Requirement:
Starting at the top of the data and ending with the line that holds "transport_fail_closed (hr_host s);", transcribe each line exactly; include both ends.

____________

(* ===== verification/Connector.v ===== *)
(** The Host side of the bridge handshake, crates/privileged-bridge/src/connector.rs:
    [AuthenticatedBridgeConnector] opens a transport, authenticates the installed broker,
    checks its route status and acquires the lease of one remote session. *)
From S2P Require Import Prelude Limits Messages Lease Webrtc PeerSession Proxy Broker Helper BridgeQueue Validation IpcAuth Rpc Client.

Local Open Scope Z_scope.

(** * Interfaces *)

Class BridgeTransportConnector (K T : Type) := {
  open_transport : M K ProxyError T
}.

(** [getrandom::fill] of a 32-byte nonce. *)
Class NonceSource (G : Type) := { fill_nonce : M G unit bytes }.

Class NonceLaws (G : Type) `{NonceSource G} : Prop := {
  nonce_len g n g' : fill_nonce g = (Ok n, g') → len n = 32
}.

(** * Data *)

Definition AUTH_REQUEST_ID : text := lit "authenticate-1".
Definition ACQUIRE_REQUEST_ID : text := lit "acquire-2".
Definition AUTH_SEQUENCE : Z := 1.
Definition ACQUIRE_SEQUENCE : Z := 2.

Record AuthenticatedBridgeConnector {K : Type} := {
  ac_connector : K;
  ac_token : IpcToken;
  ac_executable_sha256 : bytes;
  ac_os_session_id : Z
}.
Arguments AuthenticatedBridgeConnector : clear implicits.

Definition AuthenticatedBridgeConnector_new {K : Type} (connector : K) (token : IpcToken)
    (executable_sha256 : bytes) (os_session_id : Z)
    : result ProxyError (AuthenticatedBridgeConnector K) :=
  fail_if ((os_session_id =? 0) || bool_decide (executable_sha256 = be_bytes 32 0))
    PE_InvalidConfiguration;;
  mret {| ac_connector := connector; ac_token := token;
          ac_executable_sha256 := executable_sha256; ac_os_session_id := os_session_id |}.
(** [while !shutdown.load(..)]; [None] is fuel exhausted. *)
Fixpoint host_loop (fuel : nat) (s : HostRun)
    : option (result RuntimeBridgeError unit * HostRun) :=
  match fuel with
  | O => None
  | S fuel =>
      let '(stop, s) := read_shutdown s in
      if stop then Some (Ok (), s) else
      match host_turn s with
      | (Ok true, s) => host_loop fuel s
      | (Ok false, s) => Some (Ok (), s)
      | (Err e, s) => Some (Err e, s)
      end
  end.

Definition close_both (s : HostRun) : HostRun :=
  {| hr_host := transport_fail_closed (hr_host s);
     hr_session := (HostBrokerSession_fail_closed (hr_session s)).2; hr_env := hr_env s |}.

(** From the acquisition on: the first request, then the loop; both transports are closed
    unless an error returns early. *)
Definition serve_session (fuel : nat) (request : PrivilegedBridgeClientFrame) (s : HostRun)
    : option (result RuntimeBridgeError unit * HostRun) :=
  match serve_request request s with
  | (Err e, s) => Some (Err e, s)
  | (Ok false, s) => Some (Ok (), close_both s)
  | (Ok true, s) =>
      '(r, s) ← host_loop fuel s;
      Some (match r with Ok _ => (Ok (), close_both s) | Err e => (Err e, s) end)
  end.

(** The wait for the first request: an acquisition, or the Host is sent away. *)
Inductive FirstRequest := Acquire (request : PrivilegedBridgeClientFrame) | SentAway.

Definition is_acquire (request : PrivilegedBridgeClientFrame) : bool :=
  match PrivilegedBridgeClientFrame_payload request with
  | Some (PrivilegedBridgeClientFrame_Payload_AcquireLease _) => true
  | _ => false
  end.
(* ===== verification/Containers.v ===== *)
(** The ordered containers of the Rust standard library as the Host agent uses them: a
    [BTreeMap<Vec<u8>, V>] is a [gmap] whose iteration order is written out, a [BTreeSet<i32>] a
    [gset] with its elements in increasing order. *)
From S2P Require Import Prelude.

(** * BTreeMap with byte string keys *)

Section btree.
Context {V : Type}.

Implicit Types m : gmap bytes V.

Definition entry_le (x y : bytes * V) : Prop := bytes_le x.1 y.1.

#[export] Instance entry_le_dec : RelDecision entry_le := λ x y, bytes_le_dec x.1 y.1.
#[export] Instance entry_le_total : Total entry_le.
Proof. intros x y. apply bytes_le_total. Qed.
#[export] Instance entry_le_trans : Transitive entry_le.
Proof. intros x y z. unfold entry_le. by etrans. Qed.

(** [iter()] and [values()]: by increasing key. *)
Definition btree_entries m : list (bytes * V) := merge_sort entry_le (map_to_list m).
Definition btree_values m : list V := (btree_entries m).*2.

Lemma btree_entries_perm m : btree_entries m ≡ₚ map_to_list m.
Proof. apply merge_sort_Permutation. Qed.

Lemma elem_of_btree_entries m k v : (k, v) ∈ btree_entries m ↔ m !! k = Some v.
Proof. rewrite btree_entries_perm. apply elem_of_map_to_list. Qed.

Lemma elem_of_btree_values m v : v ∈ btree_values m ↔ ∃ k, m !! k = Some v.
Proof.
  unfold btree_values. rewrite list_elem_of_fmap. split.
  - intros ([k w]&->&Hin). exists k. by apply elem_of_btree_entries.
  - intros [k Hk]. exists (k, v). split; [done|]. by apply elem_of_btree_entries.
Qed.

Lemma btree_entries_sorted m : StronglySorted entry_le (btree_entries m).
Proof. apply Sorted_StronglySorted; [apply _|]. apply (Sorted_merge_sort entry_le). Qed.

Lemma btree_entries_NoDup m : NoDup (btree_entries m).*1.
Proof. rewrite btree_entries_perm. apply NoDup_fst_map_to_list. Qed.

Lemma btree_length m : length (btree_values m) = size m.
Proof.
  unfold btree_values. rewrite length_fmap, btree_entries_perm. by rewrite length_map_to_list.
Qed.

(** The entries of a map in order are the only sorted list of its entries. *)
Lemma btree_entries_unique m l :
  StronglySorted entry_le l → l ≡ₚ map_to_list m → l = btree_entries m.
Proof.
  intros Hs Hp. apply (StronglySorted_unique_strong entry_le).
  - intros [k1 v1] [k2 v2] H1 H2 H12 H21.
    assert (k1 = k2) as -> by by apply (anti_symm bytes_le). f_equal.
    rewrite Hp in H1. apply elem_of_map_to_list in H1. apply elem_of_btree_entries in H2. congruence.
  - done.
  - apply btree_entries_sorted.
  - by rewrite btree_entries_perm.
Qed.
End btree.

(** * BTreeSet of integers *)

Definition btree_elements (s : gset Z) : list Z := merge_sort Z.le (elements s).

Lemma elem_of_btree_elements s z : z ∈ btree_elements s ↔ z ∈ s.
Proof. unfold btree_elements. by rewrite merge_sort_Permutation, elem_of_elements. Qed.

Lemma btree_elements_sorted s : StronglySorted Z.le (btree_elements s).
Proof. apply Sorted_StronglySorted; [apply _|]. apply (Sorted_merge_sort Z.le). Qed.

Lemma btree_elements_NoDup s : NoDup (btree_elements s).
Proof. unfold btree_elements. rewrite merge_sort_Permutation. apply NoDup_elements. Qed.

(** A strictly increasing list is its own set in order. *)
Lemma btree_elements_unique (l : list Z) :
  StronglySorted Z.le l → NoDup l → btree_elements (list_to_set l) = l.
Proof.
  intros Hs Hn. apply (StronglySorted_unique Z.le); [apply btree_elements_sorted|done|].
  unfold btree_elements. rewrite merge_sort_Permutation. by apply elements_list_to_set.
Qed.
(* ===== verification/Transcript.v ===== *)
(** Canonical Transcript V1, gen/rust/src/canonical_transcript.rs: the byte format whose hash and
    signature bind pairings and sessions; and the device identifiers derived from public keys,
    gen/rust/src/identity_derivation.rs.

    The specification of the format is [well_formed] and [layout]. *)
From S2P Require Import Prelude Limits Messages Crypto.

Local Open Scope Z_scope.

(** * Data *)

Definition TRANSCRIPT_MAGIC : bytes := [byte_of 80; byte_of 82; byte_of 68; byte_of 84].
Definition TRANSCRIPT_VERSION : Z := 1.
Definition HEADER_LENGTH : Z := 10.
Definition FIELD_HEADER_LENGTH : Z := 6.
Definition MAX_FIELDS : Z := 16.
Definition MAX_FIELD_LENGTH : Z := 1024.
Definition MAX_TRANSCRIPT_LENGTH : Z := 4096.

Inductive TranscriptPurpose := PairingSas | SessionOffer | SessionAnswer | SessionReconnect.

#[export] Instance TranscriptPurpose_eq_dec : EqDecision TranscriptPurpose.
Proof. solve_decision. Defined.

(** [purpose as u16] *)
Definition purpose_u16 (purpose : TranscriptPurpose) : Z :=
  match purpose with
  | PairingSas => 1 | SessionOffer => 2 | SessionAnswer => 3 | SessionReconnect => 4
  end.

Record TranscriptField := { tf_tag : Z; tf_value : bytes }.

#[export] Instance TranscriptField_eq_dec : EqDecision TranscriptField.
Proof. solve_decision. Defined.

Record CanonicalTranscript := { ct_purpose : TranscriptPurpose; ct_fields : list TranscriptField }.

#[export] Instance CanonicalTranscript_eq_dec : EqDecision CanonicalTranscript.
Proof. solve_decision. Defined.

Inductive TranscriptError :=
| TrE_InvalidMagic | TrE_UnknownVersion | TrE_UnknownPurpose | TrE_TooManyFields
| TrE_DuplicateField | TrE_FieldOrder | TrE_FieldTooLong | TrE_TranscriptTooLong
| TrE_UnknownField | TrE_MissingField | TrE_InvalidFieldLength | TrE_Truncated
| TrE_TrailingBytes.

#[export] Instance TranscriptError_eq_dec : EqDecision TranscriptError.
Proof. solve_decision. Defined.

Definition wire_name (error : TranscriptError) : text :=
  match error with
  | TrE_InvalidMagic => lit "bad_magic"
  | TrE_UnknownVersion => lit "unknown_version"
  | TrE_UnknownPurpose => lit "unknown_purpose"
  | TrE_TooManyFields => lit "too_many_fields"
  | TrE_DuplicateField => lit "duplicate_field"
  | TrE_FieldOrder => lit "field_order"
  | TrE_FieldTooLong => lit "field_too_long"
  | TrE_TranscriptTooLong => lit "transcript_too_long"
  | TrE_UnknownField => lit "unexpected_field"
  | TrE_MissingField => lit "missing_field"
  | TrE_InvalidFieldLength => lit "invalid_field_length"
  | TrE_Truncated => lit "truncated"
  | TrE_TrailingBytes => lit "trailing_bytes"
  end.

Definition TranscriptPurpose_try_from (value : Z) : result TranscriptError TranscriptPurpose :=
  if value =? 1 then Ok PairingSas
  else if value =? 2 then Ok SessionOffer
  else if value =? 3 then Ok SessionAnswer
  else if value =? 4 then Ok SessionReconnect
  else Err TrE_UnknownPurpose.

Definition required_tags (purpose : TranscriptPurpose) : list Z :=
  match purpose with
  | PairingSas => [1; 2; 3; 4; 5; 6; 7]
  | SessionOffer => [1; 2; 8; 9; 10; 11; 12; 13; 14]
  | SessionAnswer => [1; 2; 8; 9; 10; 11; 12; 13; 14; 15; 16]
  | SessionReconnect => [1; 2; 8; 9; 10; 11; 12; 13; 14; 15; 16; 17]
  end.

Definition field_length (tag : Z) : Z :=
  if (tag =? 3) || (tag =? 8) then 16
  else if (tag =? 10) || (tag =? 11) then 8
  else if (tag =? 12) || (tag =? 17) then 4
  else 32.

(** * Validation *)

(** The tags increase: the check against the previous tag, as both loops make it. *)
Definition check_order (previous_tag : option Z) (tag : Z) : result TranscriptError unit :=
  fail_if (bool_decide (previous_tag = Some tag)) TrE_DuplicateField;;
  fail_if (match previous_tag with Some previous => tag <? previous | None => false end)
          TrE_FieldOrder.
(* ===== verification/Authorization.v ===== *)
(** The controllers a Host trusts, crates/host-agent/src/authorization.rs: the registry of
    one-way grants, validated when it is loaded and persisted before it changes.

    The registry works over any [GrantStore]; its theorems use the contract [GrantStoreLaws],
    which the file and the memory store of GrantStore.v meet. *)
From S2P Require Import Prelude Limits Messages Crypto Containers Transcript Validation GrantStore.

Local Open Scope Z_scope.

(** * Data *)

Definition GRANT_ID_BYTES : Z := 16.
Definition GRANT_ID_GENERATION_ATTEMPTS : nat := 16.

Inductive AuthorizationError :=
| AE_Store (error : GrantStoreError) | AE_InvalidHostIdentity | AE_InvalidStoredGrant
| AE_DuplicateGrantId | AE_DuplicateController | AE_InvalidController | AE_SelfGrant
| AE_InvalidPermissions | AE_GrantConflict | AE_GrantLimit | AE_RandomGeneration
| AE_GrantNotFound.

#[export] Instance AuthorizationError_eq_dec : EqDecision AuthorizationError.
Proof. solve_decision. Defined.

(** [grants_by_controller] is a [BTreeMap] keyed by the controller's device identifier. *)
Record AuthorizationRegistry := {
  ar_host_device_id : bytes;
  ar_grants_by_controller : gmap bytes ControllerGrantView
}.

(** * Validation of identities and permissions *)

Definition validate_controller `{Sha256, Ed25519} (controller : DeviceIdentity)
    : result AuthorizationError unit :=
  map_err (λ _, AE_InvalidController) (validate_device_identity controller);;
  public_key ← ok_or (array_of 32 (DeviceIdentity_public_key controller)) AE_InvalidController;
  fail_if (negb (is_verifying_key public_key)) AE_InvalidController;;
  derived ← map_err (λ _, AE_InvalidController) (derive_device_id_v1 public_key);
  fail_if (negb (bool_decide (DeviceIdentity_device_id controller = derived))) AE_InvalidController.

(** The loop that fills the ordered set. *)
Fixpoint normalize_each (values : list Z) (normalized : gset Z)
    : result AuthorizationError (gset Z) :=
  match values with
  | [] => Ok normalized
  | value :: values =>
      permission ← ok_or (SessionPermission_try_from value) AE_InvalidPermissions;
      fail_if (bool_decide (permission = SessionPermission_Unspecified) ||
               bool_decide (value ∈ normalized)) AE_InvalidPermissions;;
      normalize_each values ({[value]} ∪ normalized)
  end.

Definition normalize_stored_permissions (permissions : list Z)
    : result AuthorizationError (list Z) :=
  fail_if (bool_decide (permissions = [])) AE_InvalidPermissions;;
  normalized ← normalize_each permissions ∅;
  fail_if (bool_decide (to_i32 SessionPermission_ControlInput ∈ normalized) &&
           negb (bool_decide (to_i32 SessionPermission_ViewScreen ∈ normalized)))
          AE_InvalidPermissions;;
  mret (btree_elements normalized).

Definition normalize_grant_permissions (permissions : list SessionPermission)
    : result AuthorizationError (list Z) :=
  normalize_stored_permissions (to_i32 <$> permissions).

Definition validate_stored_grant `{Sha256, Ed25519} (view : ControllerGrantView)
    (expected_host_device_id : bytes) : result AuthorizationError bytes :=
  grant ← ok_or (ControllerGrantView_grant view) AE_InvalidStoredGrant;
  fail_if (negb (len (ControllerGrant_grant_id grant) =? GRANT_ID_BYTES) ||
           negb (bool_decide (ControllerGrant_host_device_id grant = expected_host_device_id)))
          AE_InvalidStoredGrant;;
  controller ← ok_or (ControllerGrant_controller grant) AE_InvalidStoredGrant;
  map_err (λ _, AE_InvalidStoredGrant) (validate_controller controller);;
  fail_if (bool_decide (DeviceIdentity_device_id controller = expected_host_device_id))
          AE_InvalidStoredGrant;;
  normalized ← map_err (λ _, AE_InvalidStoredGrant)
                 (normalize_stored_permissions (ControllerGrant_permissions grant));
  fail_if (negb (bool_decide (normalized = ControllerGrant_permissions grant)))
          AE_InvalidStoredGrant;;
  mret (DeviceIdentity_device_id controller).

____________

Solution:
(* ===== verification/Connector.v ===== *)
(** The Host side of the bridge handshake, crates/privileged-bridge/src/connector.rs:
    [AuthenticatedBridgeConnector] opens a transport, authenticates the installed broker,
    checks its route status and acquires the lease of one remote session. *)
From S2P Require Import Prelude Limits Messages Lease Webrtc PeerSession Proxy Broker Helper BridgeQueue Validation IpcAuth Rpc Client.

Local Open Scope Z_scope.

(** * Interfaces *)

Class BridgeTransportConnector (K T : Type) := {
  open_transport : M K ProxyError T
}.

(** [getrandom::fill] of a 32-byte nonce. *)
Class NonceSource (G : Type) := { fill_nonce : M G unit bytes }.

Class NonceLaws (G : Type) `{NonceSource G} : Prop := {
  nonce_len g n g' : fill_nonce g = (Ok n, g') → len n = 32
}.

(** * Data *)

Definition AUTH_REQUEST_ID : text := lit "authenticate-1".
Definition ACQUIRE_REQUEST_ID : text := lit "acquire-2".
Definition AUTH_SEQUENCE : Z := 1.
Definition ACQUIRE_SEQUENCE : Z := 2.

Record AuthenticatedBridgeConnector {K : Type} := {
  ac_connector : K;
  ac_token : IpcToken;
  ac_executable_sha256 : bytes;
  ac_os_session_id : Z
}.
Arguments AuthenticatedBridgeConnector : clear implicits.

Definition AuthenticatedBridgeConnector_new {K : Type} (connector : K) (token : IpcToken)
    (executable_sha256 : bytes) (os_session_id : Z)
    : result ProxyError (AuthenticatedBridgeConnector K) :=
  fail_if ((os_session_id =? 0) || bool_decide (executable_sha256 = be_bytes 32 0))
    PE_InvalidConfiguration;;
  mret {| ac_connector := connector; ac_token := token;
          ac_executable_sha256 := executable_sha256; ac_os_session_id := os_session_id |}.
(** [while !shutdown.load(..)]; [None] is fuel exhausted. *)
Fixpoint host_loop (fuel : nat) (s : HostRun)
    : option (result RuntimeBridgeError unit * HostRun) :=
  match fuel with
  | O => None
  | S fuel =>
      let '(stop, s) := read_shutdown s in
      if stop then Some (Ok (), s) else
      match host_turn s with
      | (Ok true, s) => host_loop fuel s
      | (Ok false, s) => Some (Ok (), s)
      | (Err e, s) => Some (Err e, s)
      end
  end.

Definition close_both (s : HostRun) : HostRun :=
  {| hr_host := transport_fail_closed (hr_host s);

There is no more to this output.